The Rice Hotel’s New Owners; Making Munger St. Sparkle

Patrick-Dougherty-Boogie-Woogie-installation-Hermann Park

Photo of Patrick Dougherty’s “Boogie Woogie” at Hermann Park: Russell Hancock via Swamplot Flickr Pool


8 Comment

  • According to Zillow?!??? Do you mean the same zillow that admitted to having a 70% error rate in the Houston market and who’s Zestimate has no basis in reality?
    I’ve crunched the numbers forwards and backwards and the true number is 7 to 10 years.

  • More apartments in the suburbs. *sigh*. If they’re entirely market rate, then I guess it’s the developers who decide. But suburban apartments have not historically fared well in the Houston metropolitan area. Due to weak regulations, Multifamily and low-end single family developers overbuild in the boom years, and when the bust inevitably comes, the developers all high tail it to the next hot market, and their developments go to pot. Neighbors who weren’t on their toes, and didn’t sell at the first hint of trouble, are in for a long, bumpy ride.
    We can only hope that office construction outpaces multifamily and low-end single family development in the Exxon campus area south of The Woodlands. A surplus of offices and high office vacancy rates seems to be much less painful, for neighborhoods, than a surplus of apartments and/or starter homes.

  • Yeah I’m not buying that Zillow Rent vs Buy Garbage. If you use better calculators (NTY has a great one) it is more like 6-7 years.

  • The whole rent v. buy thing is a very silly metric. Most people go from renting an apartment to buying a house for reasons that have very little to do with economics. They want to start a family, have pets, have a garden, have personal space, etc. and get much more value out of their dwelling when moving into a house. The whole rent v. buy analysis is something that the real estate biz (i.e. realtors) invented to get people who had no reason to buy a house into the market. It was basically a way to say “yeah, you may not want a house, but it would be a better investment if you bought one anyway.”

  • Zestimates in Houston are just HCAD values. As commonsense said, no basis in reality.

  • I once attended a lunch seminar on rent vs. buy, hosted by my company, and presented by our company credit union. Having bought a house a few years before, I was horrified to watch as it quickly turned into a sales propaganda session on why renters are stupid and buying a home the only solution for everyone.

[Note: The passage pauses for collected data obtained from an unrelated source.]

(** A successful accept, cell by cell. *)
Lemma accept_head_cells sock listener newsock flags sleeps w l c rest s :
  socks w !! listener = Some l →
  type sock = SOCK_STREAM → sk_state l = SS_LISTEN → sk_err l = 0 →
  accept_queue l = c :: rest → c ≠ listener → socks w !! c = Some s →
  ∃ w',
    hvsock_accept sock listener newsock flags sleeps w = Returned (0, Some c, w')
    ∧ socks w' !! listener
      = Some (sock_put
                (set_sk_ack_backlog (u16 (sk_ack_backlog l - 1))
                   (set_accept_queue rest l)))
    ∧ socks w' !! c
      = Some (sock_put
                (set_sk_socket (Some (set_state SS_CONNECTED newsock)) s))
    ∧ (∀ j, j ≠ listener → j ≠ c → socks w' !! j = socks w !! j)
    ∧ hvsock_bound_list w' = hvsock_bound_list w
    ∧ hvsock_connected_list w' = hvsock_connected_list w.
Proof.
  intros Hl Hty Hst Herr Hq Hne Hs.
  destruct (dequeue_accept_cells listener w l c rest Hl Hq)
    as (w1 & Hdq & Hl1 & Hrest & Hb & Hc & _).
  unfold hvsock_accept. rewrite Hl, Hty, Hst. cbn [Z.eqb negb socket_state_eqb].
  rewrite (accept_wait_head listener _ sleeps w l c rest w1 Hl Hq Hdq), Hl1.
  change (sk_err (sock_put _)) with (sk_err l). rewrite Herr.
  cbn [Z.eqb negb].
  eexists. split; [reflexivity |].
  split; [rewrite !lookup_upd_ne by congruence; exact Hl1 |].
  split; [rewrite !lookup_upd_eq, (Hrest c Hne), Hs; reflexivity |].
  split; [| split; assumption].
  intros j Hj1 Hj2. rewrite !lookup_upd_ne by congruence. apply Hrest. exact Hj1.
Qed.

(** X10.  A listener is readable while a connection is queued.  On a
    listener without a channel whose receive side is not closed and whose
    queue is empty, poll does not report POLLIN; after a host's connection
    has been queued by [hvsock_open_connection] it does; and after
    [hvsock_accept] has taken that connection it no longer does. *)
Theorem listener_readable_while_queued (HVSOCK_PKT_LEN : Z → Z)
    (PAGE_SIZE HVSOCK_MIN_PKT_LEN : Z) (ch : channel_id)
    (instance service_id : uuid_le) (w : world) (sk : sk_id) (l : hvsock_sock)
    (sock newsock : socket) (flags : Z) (sleeps : list (sleep world))
    (c0 : vmbus_channel) :
  __hvsock_find_bound_socket (hvsock_addr_init instance) w = None →
  __hvsock_find_bound_socket (hvsock_addr_init service_id) w = Some sk →
  socks w !! sk = Some l →
  sk_state l = SS_LISTEN → sk_err l = 0 → accept_queue l = [] →
  sk_ack_backlog l < sk_max_ack_backlog l →
  type sock = SOCK_STREAM →
  channel l = None → read_closed l = false →
  let readable (x : hvsock_sock) :=
    has_bits (hvsock_poll HVSOCK_PKT_LEN PAGE_SIZE HVSOCK_MIN_PKT_LEN x c0)
      POLLIN in
  ∃ w1 w2 l1 l2 c,
    hvsock_open_connection ch instance service_id true 0 w = Returned (0, w1)
    ∧ socks w1 !! sk = Some l1
    ∧ hvsock_accept sock sk newsock flags sleeps w1 = Returned (0, Some c, w2)
    ∧ socks w2 !! sk = Some l2
    ∧ readable l = false ∧ readable l1 = true ∧ readable l2 = false.
Proof.
  intros Hno Hfind Hl Hst Herr Hq Hroom Hty Hch Hclosed readable.
  destruct (passive_open_accepts ch instance service_id w sk l
              Hno Hfind Hl Hst Hroom)
    as (w1 & child & l1 & Hopen & Hchild & Hl1 & Hlen & Hrest & Hconn & Hbound
        & Echild & El1).
  assert (Hlt : (sk < length (socks w))%nat) by (eapply lookup_lt_Some; eauto).
  assert (Hst1 : sk_state l1 = SS_LISTEN) by (subst l1; exact Hst).
  assert (Herr1 : sk_err l1 = 0) by (subst l1; exact Herr).
  assert (Hq1 : accept_queue l1 = [length (socks w)]).
  { subst l1. change (accept_queue l ++ [length (socks w)] = [length (socks w)]).
    rewrite Hq. reflexivity. }
  assert (Hne : length (socks w) ≠ sk) by lia.
  destruct (accept_head_cells sock sk newsock flags sleeps w1 l1
              (length (socks w)) [] child Hl1 Hty Hst1 Herr1 Hq1 Hne Hchild)
    as (w2 & Hacc & Hl2 & _).
  eexists w1, w2, l1, _, (length (socks w)).
  split; [exact Hopen |]. split; [exact Hl1 |]. split; [exact Hacc |].
  split; [exact Hl2 |].
  assert (Hcan : ∀ x, channel x = None →
            poll_can_read HVSOCK_PKT_LEN PAGE_SIZE HVSOCK_MIN_PKT_LEN x c0
            = false).
  { intros x Hx. unfold poll_can_read. rewrite Hx. reflexivity. }
  subst readable. cbv beta. repeat split.
  - poll_bit POLLIN. rewrite Hcan, Hclosed, Hst by exact Hch.
    unfold hvsock_is_accept_queue_empty. rewrite Hq.
    cbn [socket_state_eqb]. btauto.
  - poll_bit POLLIN. rewrite Hst1.
    unfold hvsock_is_accept_queue_empty. rewrite Hq1.
    cbn [socket_state_eqb]. btauto.
  - poll_bit POLLIN. rewrite Hcan by (subst l1; exact Hch).
    assert (Hc2 : ∀ x, read_closed (sock_put x) = read_closed x)
      by reflexivity.
    rewrite Hc2.
    change (read_closed (set_sk_ack_backlog (u16 (sk_ack_backlog l1 - 1))
                           (set_accept_queue [] l1)))
      with (read_closed l1).
    replace (read_closed l1) with (read_closed l) by (subst l1; reflexivity).
    rewrite Hclosed.
    change (hvsock_is_accept_queue_empty
              (sock_put (set_sk_ack_backlog (u16 (sk_ack_backlog l1 - 1))
                           (set_accept_queue [] l1))))
      with true.
    btauto.
Qed.

Lemma listener_readable_while_queued_witness :
  let readable (x : hvsock_sock) :=
    has_bits (hvsock_poll Sample.pkt_len Sample.page Sample.min_pkt x
                Sample.idle_channel) POLLIN in
  ∃ w1 w2 l1 l2 c,
    hvsock_open_connection 3%nat 5 9 true 0 Sample.w_listen = Returned (0, w1)
    ∧ socks w1 !! 0%nat = Some l1
    ∧ hvsock_accept (Sample.stream_socket SS_UNCONNECTED) 0%nat
        (Sample.stream_socket SS_UNCONNECTED) 0 [] w1
      = Returned (0, Some c, w2)
    ∧ socks w2 !! 0%nat = Some l2
    ∧ readable (Sample.listener 9 1 []) = false
    ∧ readable l1 = true ∧ readable l2 = false.
Proof.
  apply (listener_readable_while_queued Sample.pkt_len Sample.page
           Sample.min_pkt 3%nat 5 9 Sample.w_listen 0%nat
           (Sample.listener 9 1 [])
           (Sample.stream_socket SS_UNCONNECTED)
           (Sample.stream_socket SS_UNCONNECTED) 0 [] Sample.idle_channel);
    (reflexivity || (vm_compute; reflexivity)).
Defined.

(** X11.  accept on a listener that carries an error.  The call returns the
    negated error without sleeping; when a connection is queued it is taken
    off the queue all the same (backlog count decremented, the queue's
    reference dropped) and is not handed out: it stays on the connected
    list with no socket attached to it. *)
Theorem accept_on_listener_with_error (sock : socket) (listener : sk_id)
    (newsock : socket) (flags : Z) (sleeps : list (sleep world)) (w : world)
    (l : hvsock_sock) :
  socks w !! listener = Some l →
  type sock = SOCK_STREAM → sk_state l = SS_LISTEN → sk_err l ≠ 0 →
  (accept_queue l = [] →
   hvsock_accept sock listener newsock flags sleeps w
   = Returned (- sk_err l, None, w))
  ∧ (∀ c rest s,
       accept_queue l = c :: rest → c ≠ listener → socks w !! c = Some s →
       ∃ w',
         hvsock_accept sock listener newsock flags sleeps w
         = Returned (- sk_err l, None, w')
         ∧ socks w' !! listener
           = Some (sock_put
                     (set_sk_ack_backlog (u16 (sk_ack_backlog l - 1))
                        (set_accept_queue rest l)))
         ∧ socks w' !! c = Some (sock_put s)
         ∧ hvsock_connected_list w' = hvsock_connected_list w
         ∧ hvsock_bound_list w' = hvsock_bound_list w).
Proof.
  intros Hl Hty Hst Herr. apply Z.eqb_neq in Herr. split.
  - intros Hq. unfold hvsock_accept. rewrite Hl, Hty, Hst.
    cbn [Z.eqb negb socket_state_eqb].
    assert (Hwait : ∀ timeout,
              accept_wait listener timeout sleeps w = Returned (inl None, w)).
    { intros timeout. destruct sleeps as [| sl sleeps]; cbn [accept_wait];
        rewrite dequeue_empty by (intros x Hx; congruence);
        rewrite Hl, Herr; reflexivity. }
    rewrite Hwait, Hl, Herr. reflexivity.
  - intros c rest s Hq Hne Hs.
    destruct (dequeue_accept_cells listener w l c rest Hl Hq)
      as (w1 & Hdq & Hl1 & Hrest & Hb & Hc & _).
    unfold hvsock_accept. rewrite Hl, Hty, Hst.
    cbn [Z.eqb negb socket_state_eqb].
    rewrite (accept_wait_head listener _ sleeps w l c rest w1 Hl Hq Hdq), Hl1.
    change (sk_err (sock_put _)) with (sk_err l). rewrite Herr.
    cbn [negb].
    destruct (- sk_err l =? 0) eqn:E;
      [apply Z.eqb_eq in E; apply Z.eqb_neq in Herr; lia |].
    cbn [negb].
    eexists. split; [reflexivity |].
    split; [rewrite lookup_upd_ne by congruence; exact Hl1 |].
    split; [rewrite lookup_upd_eq, (Hrest c Hne), Hs; reflexivity |].
    split; assumption.
Qed.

    Of course, it then segued into how great the credit union’s mortgage rates were and how “willing to help” they would be if anyone is interested in applying for a mortgage.

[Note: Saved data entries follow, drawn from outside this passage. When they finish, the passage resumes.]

(** Every path of [transition_stage] for an existing instance. *)
Lemma transition_stage_outcome utcnow db_now id new_stage td user db row :
  get id db = Some row ->
  transition_stage utcnow db_now id new_stage td user db =
    let row' := stored_after db_now utcnow new_stage td user row in
    if String.eqb new_stage (WorkflowInstance.current_stage row)
    then (inr (Some row'),
          set_workflow_instances (<[id := row']> (workflow_instances db)) db)
    else
      match varchar 100 new_stage with
      | Some stored =>
          (inr (Some (with_current_stage stored row')),
           set_workflow_instances
             (<[id := with_current_stage stored row']> (workflow_instances db)) db)
      | None => (inl DataError, db)
      end.
Proof.
  intros Hget. unfold transition_stage. rewrite Hget.
  pose proof (flush_stored utcnow db_now new_stage td user row) as Hflush.
  pose proof (flush_current_stage utcnow new_stage td user row) as Hstage.
  destruct (transition_assignments utcnow new_stage td user (load row)) as [u s].
  cbn [snd] in Hflush, Hstage. unfold commit, column_values, get in *.
  destruct (collect_update_commands s) as [p_cs p_sd p_hi].
  cbn [p_current_stage p_stage_data p_history] in *.
  destruct (String.eqb new_stage (WorkflowInstance.current_stage row)); subst p_cs.
  - rewrite (alter_lookup_insert _ _ _ _ Hget), Hflush. cbn.
    by rewrite lookup_insert_eq.
  - destruct (varchar 100 new_stage) as [stored|]; [|done].
    rewrite (alter_lookup_insert _ _ _ _ Hget).
    rewrite (apply_update_stored_stage _ new_stage), Hflush. cbn.
    by rewrite lookup_insert_eq.
Qed.

Lemma transition_stage_stored utcnow db_now id new_stage td user db row :
  get id db = Some row ->
  (String.length new_stage <= 100)%nat ->
  transition_stage utcnow db_now id new_stage td user db =
    (inr (Some (stored_after db_now utcnow new_stage td user row)),
     set_workflow_instances
       (<[id := stored_after db_now utcnow new_stage td user row]>
          (workflow_instances db)) db).
Proof.
  intros Hget Hfits. rewrite (transition_stage_outcome _ _ _ _ _ _ _ _ Hget). cbn zeta.
  destruct (String.eqb new_stage (WorkflowInstance.current_stage row)); [done|].
  rewrite (varchar_fits _ _ Hfits).
  pose proof (with_current_stage_id (stored_after db_now utcnow new_stage td user row))
    as Hid.
  rewrite stored_after_current_stage in Hid. by rewrite Hid.
Qed.

(** Whatever the path, the row is still under its id, with the frame fields
    and, where the flush has nothing to write for them, the JSON columns of
    the row [stored_after] describes. *)
Lemma transition_stage_row utcnow db_now id new_stage td user db row :
  get id db = Some row ->
  (transition_stage utcnow db_now id new_stage td user db = (inl DataError, db) /\
   String.eqb new_stage (WorkflowInstance.current_stage row) = false /\
   varchar 100 new_stage = None) \/
  (exists stage,
     transition_stage utcnow db_now id new_stage td user db =
       (inr (Some (with_current_stage stage
                     (stored_after db_now utcnow new_stage td user row))),
        set_workflow_instances
          (<[id := with_current_stage stage
                     (stored_after db_now utcnow new_stage td user row)]>
             (workflow_instances db)) db) /\
     (String.eqb new_stage (WorkflowInstance.current_stage row) = true /\
      stage = new_stage \/
      String.eqb new_stage (WorkflowInstance.current_stage row) = false /\
      varchar 100 new_stage = Some stage)).
Proof.
  intros Hget.
  rewrite (transition_stage_outcome _ _ _ _ _ _ _ _ Hget). cbn zeta.
  destruct (String.eqb new_stage (WorkflowInstance.current_stage row)) eqn:E.
  - right. exists new_stage. split; [|by left].
    pose proof (with_current_stage_id (stored_after db_now utcnow new_stage td user row))
      as Hid.
    rewrite stored_after_current_stage in Hid. by rewrite Hid.
  - destruct (varchar 100 new_stage) as [st|] eqn:Ev; [|by left].
    right. exists st. split; [done|]. by right.
Qed.

(** The database after the call, on every path: the row under [id] is
    replaced by one with the same frame fields (by itself, when the commit
    raises). *)
Lemma transition_stage_db utcnow db_now id new_stage td user db row :
  get id db = Some row ->
  exists row',
    (transition_stage utcnow db_now id new_stage td user db).2 =
      set_workflow_instances (<[id := row']> (workflow_instances db)) db /\
    WorkflowInstance.workflow_id row' = WorkflowInstance.workflow_id row /\
    WorkflowInstance.project_id row' = WorkflowInstance.project_id row /\
    WorkflowInstance.is_completed row' = WorkflowInstance.is_completed row /\
    WorkflowInstance.created_at row' = WorkflowInstance.created_at row /\
    ((String.length new_stage <= 100)%nat ->
     WorkflowInstance.current_stage row' = new_stage).
Proof.
  intros Hget.
  destruct (stored_after_frame db_now utcnow new_stage td user row) as (H1 & H2 & H3 & H4).
  destruct (transition_stage_row utcnow db_now id new_stage td user db row Hget)
    as [(Hres & Hne & Hrefused)|(stage & Hres & Hstage)]; rewrite Hres; cbn [snd].
  - exists row. split.
    { unfold get in Hget. rewrite (insert_id _ _ _ Hget). by destruct db. }
    repeat (split; [done|]).
    intros Hfits. by rewrite (varchar_fits _ _ Hfits) in Hrefused.
  - eexists. split; [reflexivity|]. repeat (split; [done|]). cbn.
    intros Hfits. destruct Hstage as [[_ ->]|[_ Hv]]; [done|].
    rewrite (varchar_fits _ _ Hfits) in Hv. by injection Hv.
Qed.

Lemma transition_stage_missing utcnow db_now id new_stage td user db :
  get id db = None ->
  transition_stage utcnow db_now id new_stage td user db =
    (inl (ValueError "Workflow instance not found"), db).
Proof. intros H. unfold transition_stage. by rewrite H. Qed.

End transitions.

    The graphs and data they showed were very carefully chosen to show a strong business case for buying a house, but conveniently left out a lot of real world details like fluctuating home values, maintenance and repair costs, property taxes, etc.

  • The article that states Metro checks the fares of all passengers is a joke. I’ve ridden the MetroRail off and on since it opened years ago, and every working day for the last year, multiple times per day, and have never been asked to show proof of purchase. I’ve never even seen anyone checking. During peak riding hours in the Medical Center, Metro personnel would be lucky to get a squished spot on the train much less be able to check anyone’s ticket more than 2 feet away.

  • In the past two weeks i have had my fare checked more than it has been in the last two years. Man its fun to see the expressions and excuses come out when they see the ticket man.